O empresário sustenta que o ex-governador teria procurado pessoalmente o grupo e o esquema teria sido operado também em 2010. O caso está na Justiça Federal do Ceará.

Após a divulgação da colaboração, Cid Gomes chegou a solicitar abertura de inquérito contra o delator por ele ter omitido pagamentos feitos nos três anos anteriores à eleição, de R$ 41 milhões em créditos de ICMS, mas a medida não teve andamento. A procuradora-geral da República, Raquel Dodge, considerou que o relator recorreu a uma figura de linguagem  quando disse que o Estado não pagou um centavo, quando na verdade recebeu R$ 41 milhões no período de três anos.

Alianças de Ciro Gomes

O PDT, partido de Ciro, busca apoio de partidos mais alinhados à “esquerda” para viabilizar o nome do pré-candidato – especialmente o PSB e o PCdoB – no primeiro turno. Além disso, lideranças do partido procuraram – e foram bem recebidos –  por nomes do DEM e do PP, que têm articulado juntos suas posições.

A articulação repercutiu mal nos setores mais tradicionais do PDT e bombeiros da legenda foram chamados para argumentar que as conversas miravam em uma aliança para um segundo turno e, inclusive, na futura governabilidade em caso de eleição.

A ala mais tradicional do partido não se deu por convencida e insiste que as alianças de Ciro devem ser firmadas com a esquerda no primeiro e no segundo turno, porque este grupo entende que o PDT será herdeiro de parte do espólio de Lula. E no segundo turno, a aliança com o PT então, será inevitável. A ala mais pragmática do partido, que defende alianças ao centro já no primeiro turno, argumenta que o tempo de TV é o fiel da balança na curta campanha de 2018 e que em nome da vitória uma aliança com setores do Centro e da Direita seria bem-vinda.

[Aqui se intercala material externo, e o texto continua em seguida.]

(** Every command. *)
Lemma seg_took y k s rest :
  meets y k -> said y s -> ackcount k < 2147483647 ->
  exists k', input_seg m k (header_of s) (take (Z.to_nat (seg_len s)) (seg_data s) ++ rest) = Ok k' /\ took y k [s] k'.
Proof.
  intros Hk Hs Hac. pose proof (seg_una_began y k s Hk Hs) as Hb. destruct (sa_wire _ _ Hs) as (_ & Hcmd & _).
  unfold input_seg. cbv zeta.
  change (h_una (header_of s)) with (u32 (seg_una s)). change (h_wnd (header_of s)) with (u16 (seg_wnd s)).
  assert (h_cmd (header_of s) = seg_cmd s) as -> by (cbn; by apply is_cmd_u8).
  set (k1 := ikcp_shrink_buf _) in *. clearbody k1. unfold is_cmd in Hcmd.
  destruct (seg_cmd s =? IKCP_CMD_ACK) eqn:E1; zbool.
  { eexists. split; [reflexivity|]. by apply ack_took. }
  destruct (seg_cmd s =? IKCP_CMD_PUSH) eqn:E2; zbool; [by apply push_took|].
  destruct (seg_cmd s =? IKCP_CMD_WASK) eqn:E3; zbool.
  { eexists. split; [reflexivity|]. by apply probe_took. }
  exists k1. split; [done|]. apply tell_took; [|done]. repeat (apply orb_true_iff in Hcmd as [Hcmd|Hcmd]); by zbool.
Qed.

(** ** Datagrams *)

Lemma input_cwnd_idle k una k' :
  0 <= rmt_wnd k < 65536 -> input_cwnd k una = Ok k' ->
  idle_part k' = idle_part k /\ probe k' = probe k /\ (1 <= cwnd k -> 1 <= cwnd k').
Proof.
  intros Hr H. unfold input_cwnd in H. case_if_in H; [|by injection H as <-]. case_if_in H; [|by injection H as <-].
  cbv zeta in H. apply run_bind_Ok in H as (k1 & Hk1 & H). injection H as <-.
  assert (idle_part k1 = idle_part k /\ probe k1 = probe k /\ (1 <= cwnd k -> 1 <= cwnd k1) /\ rmt_wnd k1 = rmt_wnd k)
    as (<- & <- & Hc & Hw).
  { case_if_in Hk1.
    - injection Hk1 as <-. split_and!; try done. cbn. intros. rewrite u32_small; lia.
    - case_if_in Hk1; [done|]. injection Hk1 as <-.
      destruct (incr k <? mss k); cbn; case_if; cbn; split_and!; try done; intros; rewrite ?u32_small; lia. }
  case_if; cbn; [|done]. split_and!; try done. lia.
Qed.

Lemma cwnd_took y k past k1 una k2 : took y k past k1 -> input_cwnd k1 una = Ok k2 -> took y k past k2.
Proof.
  intros [A1 A2 A3 A4 A5 A6 A7 A8 A9 A10 A11] H. pose proof (input_cwnd_wf _ _ _ (mt_wf _ _ A1) H) as Hw.
  destruct (input_cwnd_idle _ _ _ (sl_rmt _ (proj1 (kw_snd _ (mt_wf _ _ A1)))) H) as (I1 & I2 & I3).
  apply input_cwnd_frame in H as (F1 & F2 & F3 & F4 & F5 & F6 & _). pose proof F3 as Hac. apply ack_part_count in Hac.
  pose proof (releases_refl y k1 k2 F1 F5 (mt_seq _ _ A1)) as Hrl. pose proof F2 as R. apply rcv_part_eq in R as (R1 & _).
  constructor; try congruence; auto.
  - by apply (meets_releases y k1).
  - by eapply releases_trans.
  - eapply arrives_trans; [exact A3|]. by apply arrives_rcv; [|apply A1|apply A1].
  - by rewrite F5.
  - rewrite I2. auto.
  - destruct (pushes past); [congruence|]. by rewrite R1, Hac.
Qed.

Lemma inputs_took y k parts :
  meets y k -> Forall (said y) (concat parts) -> Forall (fun p => p <> []) parts ->
  ackcount k + zlen (concat parts) < 2147483647 ->
  exists k', inputs m k (stream <$> parts) = Ok k' /\ took y k (concat parts) k'.
Proof.
  intros Hk Hs Hne Hac.
  set (P := fun rest k' => exists past, concat parts = past ++ rest /\ took y k past k').
  destruct (inputs_segs m P) with (parts := parts) (k := k) as (k' & Heq & past & Hp & Ht); [..|done| |].
  - intros s rest k1 (past & Hp & Ht). pose proof (tk_meets _ _ _ _ Ht) as Hk1. destruct (mt_conv _ _ Hk1) as [Hc Hcv].
    rewrite Hp in Hs, Hac. apply Forall_app in Hs as [_ [Hs _]%Forall_cons_1]. rewrite <- Hc. split; [apply Hs|].
    split; [lia|]. intros more. pose proof (tk_count _ _ _ _ Ht). pose proof (length_pushes past). rewrite Z_length_app in Hac. cbn [length] in Hac.
    destruct (seg_took y k1 s more Hk1 Hs) as (k2 & Heq & Ht2); [lia|]. exists k2. split; [done|].
    exists (past ++ [s]). rewrite Hp, <- app_assoc. split; [done|]. by eapply took_trans.
  - intros rest k1 (past & _ & Ht). apply kcp_wf_mss, Ht.
  - intros rest k1 una k2 (past & Hp & Ht) Hc. exists past. split; [done|]. by eapply cwnd_took.
  - exists []. split; [done|]. by apply took_nil.
  - exists k'. rewrite app_nil_r in Hp. by rewrite Hp.
Qed.
End Segments.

Não há consenso no PDT sobre o tema, mas Ciro em mais uma de suas declarações fortes desqualificou DEM e PP ao dizer que a aliança preferencial é que com o PSB e PCdoB, legendas intelectual e moralmente mais próximas dos pedetistas. À primeira vista, a declaração sinalizou a decisão de queimar pontes com o centro, mas um olhar mais acurado revela que o pré-candidato do PDT – que já saiu em defesa de si mesmo minimizando a importância das próprias palavras – pode estar em busca de uma saída honrosa para um eventual adiamento da aliança para retomar as conversa em um segundo turno, se necessário.

Deliberada ou não, a declaração de Ciro repercutiu mal no DEM e no PP. Rodrigo Maia também não quis queimar pontes com o PDT, mas afirmou de público que seu aliado “natural” seria o PSDB. E o PSDB ainda mantém as conversas com setores do MDB. Já Ciro fala abertamente que se aceita uma aliança com qualquer um, menos com o MDB de Temer.